**HOW TO COMPLETE THIS TASK**: After reading the entries below, report how many lines have the string "exists" in them, giving the number alone.

**DATA FOR PROCESSING**:
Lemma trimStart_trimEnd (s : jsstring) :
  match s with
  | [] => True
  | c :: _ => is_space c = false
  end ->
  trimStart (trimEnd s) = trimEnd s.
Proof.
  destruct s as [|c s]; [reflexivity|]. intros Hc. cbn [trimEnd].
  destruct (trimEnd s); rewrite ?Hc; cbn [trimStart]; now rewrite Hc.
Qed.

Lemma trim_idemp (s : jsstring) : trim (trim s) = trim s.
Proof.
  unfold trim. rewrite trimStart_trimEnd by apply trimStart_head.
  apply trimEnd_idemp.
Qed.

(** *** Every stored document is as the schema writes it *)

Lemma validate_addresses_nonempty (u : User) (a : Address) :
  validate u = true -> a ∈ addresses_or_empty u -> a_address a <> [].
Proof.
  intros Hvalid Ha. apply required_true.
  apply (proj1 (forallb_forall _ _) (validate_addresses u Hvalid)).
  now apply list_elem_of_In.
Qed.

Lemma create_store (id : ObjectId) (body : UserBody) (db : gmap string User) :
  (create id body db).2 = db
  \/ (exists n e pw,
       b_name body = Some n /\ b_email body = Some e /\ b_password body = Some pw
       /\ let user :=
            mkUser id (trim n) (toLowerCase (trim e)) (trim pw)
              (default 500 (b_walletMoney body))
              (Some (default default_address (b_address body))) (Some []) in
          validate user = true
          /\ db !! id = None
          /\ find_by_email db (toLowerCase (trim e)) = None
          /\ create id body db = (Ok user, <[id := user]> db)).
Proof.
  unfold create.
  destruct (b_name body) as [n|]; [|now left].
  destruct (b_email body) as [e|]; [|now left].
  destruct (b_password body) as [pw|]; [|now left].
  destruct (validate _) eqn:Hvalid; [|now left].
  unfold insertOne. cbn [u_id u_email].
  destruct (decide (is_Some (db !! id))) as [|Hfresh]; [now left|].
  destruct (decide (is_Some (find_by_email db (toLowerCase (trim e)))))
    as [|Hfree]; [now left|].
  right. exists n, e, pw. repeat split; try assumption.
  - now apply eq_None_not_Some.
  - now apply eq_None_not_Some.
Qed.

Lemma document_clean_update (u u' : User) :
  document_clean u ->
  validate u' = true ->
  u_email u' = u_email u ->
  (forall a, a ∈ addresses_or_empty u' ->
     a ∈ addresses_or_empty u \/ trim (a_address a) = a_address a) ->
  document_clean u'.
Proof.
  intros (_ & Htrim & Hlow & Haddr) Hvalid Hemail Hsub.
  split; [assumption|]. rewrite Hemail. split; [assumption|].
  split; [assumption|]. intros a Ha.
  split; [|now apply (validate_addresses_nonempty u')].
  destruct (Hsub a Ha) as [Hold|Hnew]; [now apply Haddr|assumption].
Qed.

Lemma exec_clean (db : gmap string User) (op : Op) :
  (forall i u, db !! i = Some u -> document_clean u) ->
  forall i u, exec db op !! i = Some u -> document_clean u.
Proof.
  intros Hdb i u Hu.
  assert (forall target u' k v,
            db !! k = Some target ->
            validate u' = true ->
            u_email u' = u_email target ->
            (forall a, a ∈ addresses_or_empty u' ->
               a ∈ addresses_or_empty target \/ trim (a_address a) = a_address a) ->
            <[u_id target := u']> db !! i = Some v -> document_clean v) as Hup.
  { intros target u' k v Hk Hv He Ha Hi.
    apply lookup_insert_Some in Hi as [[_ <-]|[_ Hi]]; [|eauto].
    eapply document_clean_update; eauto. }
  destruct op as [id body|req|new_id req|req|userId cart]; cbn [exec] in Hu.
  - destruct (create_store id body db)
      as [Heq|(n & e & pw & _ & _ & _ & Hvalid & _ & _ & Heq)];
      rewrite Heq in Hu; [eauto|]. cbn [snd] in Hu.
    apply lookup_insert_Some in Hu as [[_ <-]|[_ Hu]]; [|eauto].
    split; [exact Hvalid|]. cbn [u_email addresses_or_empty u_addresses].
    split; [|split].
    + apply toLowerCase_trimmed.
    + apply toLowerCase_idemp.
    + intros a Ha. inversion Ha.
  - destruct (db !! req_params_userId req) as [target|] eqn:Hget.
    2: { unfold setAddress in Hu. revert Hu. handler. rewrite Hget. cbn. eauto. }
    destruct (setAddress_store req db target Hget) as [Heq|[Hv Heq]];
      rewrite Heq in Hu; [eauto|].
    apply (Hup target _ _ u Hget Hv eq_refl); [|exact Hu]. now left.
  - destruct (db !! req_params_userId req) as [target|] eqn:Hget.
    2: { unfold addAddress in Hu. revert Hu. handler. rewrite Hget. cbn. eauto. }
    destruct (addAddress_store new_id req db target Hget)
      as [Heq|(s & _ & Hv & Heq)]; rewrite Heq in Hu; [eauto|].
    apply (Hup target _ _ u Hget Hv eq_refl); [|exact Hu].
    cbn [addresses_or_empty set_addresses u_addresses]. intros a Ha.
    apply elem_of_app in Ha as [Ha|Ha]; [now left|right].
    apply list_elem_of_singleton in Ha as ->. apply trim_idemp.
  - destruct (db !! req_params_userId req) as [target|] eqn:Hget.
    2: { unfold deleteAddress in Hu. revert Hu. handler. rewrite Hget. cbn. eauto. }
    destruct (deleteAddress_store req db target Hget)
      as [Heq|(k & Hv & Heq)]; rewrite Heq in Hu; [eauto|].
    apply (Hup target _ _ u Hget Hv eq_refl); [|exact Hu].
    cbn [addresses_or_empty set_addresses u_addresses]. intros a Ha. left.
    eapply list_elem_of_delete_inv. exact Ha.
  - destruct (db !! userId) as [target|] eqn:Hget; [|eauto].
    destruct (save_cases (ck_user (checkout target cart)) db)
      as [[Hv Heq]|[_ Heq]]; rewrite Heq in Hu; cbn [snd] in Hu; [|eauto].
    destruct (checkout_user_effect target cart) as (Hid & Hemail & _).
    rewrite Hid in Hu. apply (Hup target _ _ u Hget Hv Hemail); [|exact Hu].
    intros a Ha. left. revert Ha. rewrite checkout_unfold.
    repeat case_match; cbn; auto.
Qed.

**FINISHED TASK**: 2